Garbhan Downey's scoop on journalism and crime fiction
"I think you've a good point about fiction being the second draft of history. I worked as a reporter and newspaper editor for 15 years, and the main reason I started writing fiction was to tell the stories (and voice opinion) I could never print as a working hack. All heavily disguised, he added (not entirely truthfully). About 70 percent of my short-story collection Off Broadway derived from unprintable stories I'd garnered as a hack — as did the central plot of my latest, Yours Confidentially — though in fairness, I made my land developers a lot more crooked and murderous.
"Also, I don't think the public have any idea how scared and over-regulated journalism has become — so much so that the editor is now de-facto third in line in dictating newspaper content, after the lawyers and the advertisers.”

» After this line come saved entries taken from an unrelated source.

(** * Visa issuance job ([src/jobs/visualisation.py]): a shallow embedding

    The job is a linear batch script: load a CSV, rename its columns,
    drop its empty rows, project three columns, correct country names
    with a fuzzy matcher, map countries to continents, register the
    result as a global temporary view and run three grouped-sum SQL
    queries over it.

    Modelling conventions.
    - Python [str] values are [string]s (byte strings; the four
      characters the job rewrites are ASCII, and no byte of a multi-byte
      UTF-8 sequence is ASCII, so rewriting bytes and rewriting code
      points agree).
    - Python and engine exceptions are the [Raise] branch of [result].
    - SQL NULL is [None]; SQL predicates are three-valued ([option bool],
      [None] being UNKNOWN).
    - A cell of a loaded table is an integer, a double (an IEEE binary64
      value, NaN and the infinities included) or a string. The issued
      count is a number: an integer of a bigint column or a double.
    - What the engine leaves open is a parameter ([Engine]): whether
      integer overflow raises or wraps, the order in which an
      aggregation without ORDER BY returns its groups, and the order of
      rows that tie in an ORDER BY. Every property is proved for every
      engine that keeps the laws of [Lawful].
    - The external libraries (pycountry, fuzzywuzzy, pycountry_convert)
      are interfaces: the country list, the scorer and the three lookup
      tables are parameters of the definitions that call them. *)

From Stdlib Require Import ZArith List Ascii String Bool Lia Permutation Sorted SpecFloat.
From stdpp Require Import base option list sorting strings gmap.

Local Open Scope string_scope.
Local Open Scope list_scope.
Local Open Scope Z_scope.

(** ** Python exceptions *)

Inductive exn : Type :=
| TypeError
| KeyError
| IllegalArgumentException
| AnalysisException
| ArithmeticException.

Inductive result (A : Type) : Type :=
| Ok (v : A)
| Raise (e : exn).

Arguments Ok {A} v.
Arguments Raise {A} e.

#[global] Instance exn_eq_dec : EqDecision exn.
Proof. solve_decision. Defined.

#[global] Instance result_eq_dec {A} `{EqDecision A} : EqDecision (result A).
Proof. solve_decision. Defined.

Definition bind {A B} (m : result A) (k : A -> result B) : result B :=
  match m with
  | Ok v => k v
  | Raise e => Raise e
  end.

Notation "'let*' x ':=' m 'in' k" := (bind m (fun x => k))
  (at level 10, x name, m at level 100, k at level 200).

(** [try: body except: handler]: a bare [except] catches everything. *)
Definition try_except {A} (body : result A) (handler : exn -> result A) : result A :=
  match body with
  | Ok v => Ok v
  | Raise e => handler e
  end.
Definition subtitleArgs (outputDir : string) (subtitle : Subtitle.t)
  : list string :=
  [ "-i"; "pipe:0"; "-map"; "0:s:" +:+ JS.toString (Subtitle.index subtitle);
    "-scodec"; "webvtt";
    JS.path_join [outputDir;
                  "subtitles_" +:+ JS.toString (Subtitle.index subtitle)
                  +:+ ".vtt"] ].

(** [generateHLS]: it runs to its end without suspending, starting one
    process for the video, one per audio stream and one per subtitle.
    Its argument [file] only supplies the input streams of the processes
    and is left out; [play] gets here with a defined file only. *)
Definition generateHLS (outputDir basePath : string) (codecInfo : CodecInfo)
  : M () :=
  spawn (mkProcess VideoJob (hlsArgs outputDir basePath codecInfo)) ;;;
  for_of (audioStreams codecInfo) (λ audio,
    spawn (mkProcess (AudioJob (Audio.index audio))
             (audioArgs outputDir audio))) ;;;
  for_of (subtitles codecInfo) (λ subtitle,
    spawn (mkProcess (SubtitleJob (Subtitle.index subtitle))
             (subtitleArgs outputDir subtitle))).

Definition timestampMap : string :=
  "X-TIMESTAMP-MAP=LOCAL:00:00:00.000,MPEGTS:135000".

(** [(line) => line.startsWith('WEBVTT')] *)
Definition isHeader (line : string) : bool := JS.startsWith line "WEBVTT".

I’d referred Downey to my interview with Matt Rees, who had similar thoughts about the freedom fiction gave him to tell stories he could not tell as a reporter. Here’s Downey on that subject:
“I identify a lot with what he said. One of the worst things about being a journalist covering atrocities is that often you feel your reportage is cheapening the pain of the people affected. That you are pandering to your public and/or your employer by capitalising on someone else's misery. A large part of that is because of the unspoken strictures that media owners place on you as a witness. You are expected to sanitise brutality into handy clichés, and categorise and quantify pain to such a degree that the extinguishing of life fits into a five-word headline or a five-second soundbite. (No blame on the copy-editors!) Anybody who's ever had to doorstep a grieving relative and ask them to describe what their loss means, into a mike, knows what I mean. (Could you give me your name and title till I test the sound levels ... ?)© Peter Rozovsky 2008
"Peculiarly, and I don't know if Matt Rees finds this, there are even two or three incidents I was unlucky enough to come across regarding the unearthing and murdering of informers in the North that I could never talk about in fiction, even now, because I wouldn't want to dishonour the dead or their families. These stories/events tend to be so sordid, sad and personal that to re-tell them for any form of profit — even critical approval — would seem like a betrayal. If it allows families to salvage a tiny bit of dignity, then what harm that a big-shot reporter keeps his mouth shut about a few dirty little secrets? There were days, honest to God, that I had to go home and shower at lunchtime just to get the grime off me.
"The late eighties and early nineties were not pleasant in the North.
"Any wonder I packed in the day job and started writing comedy?"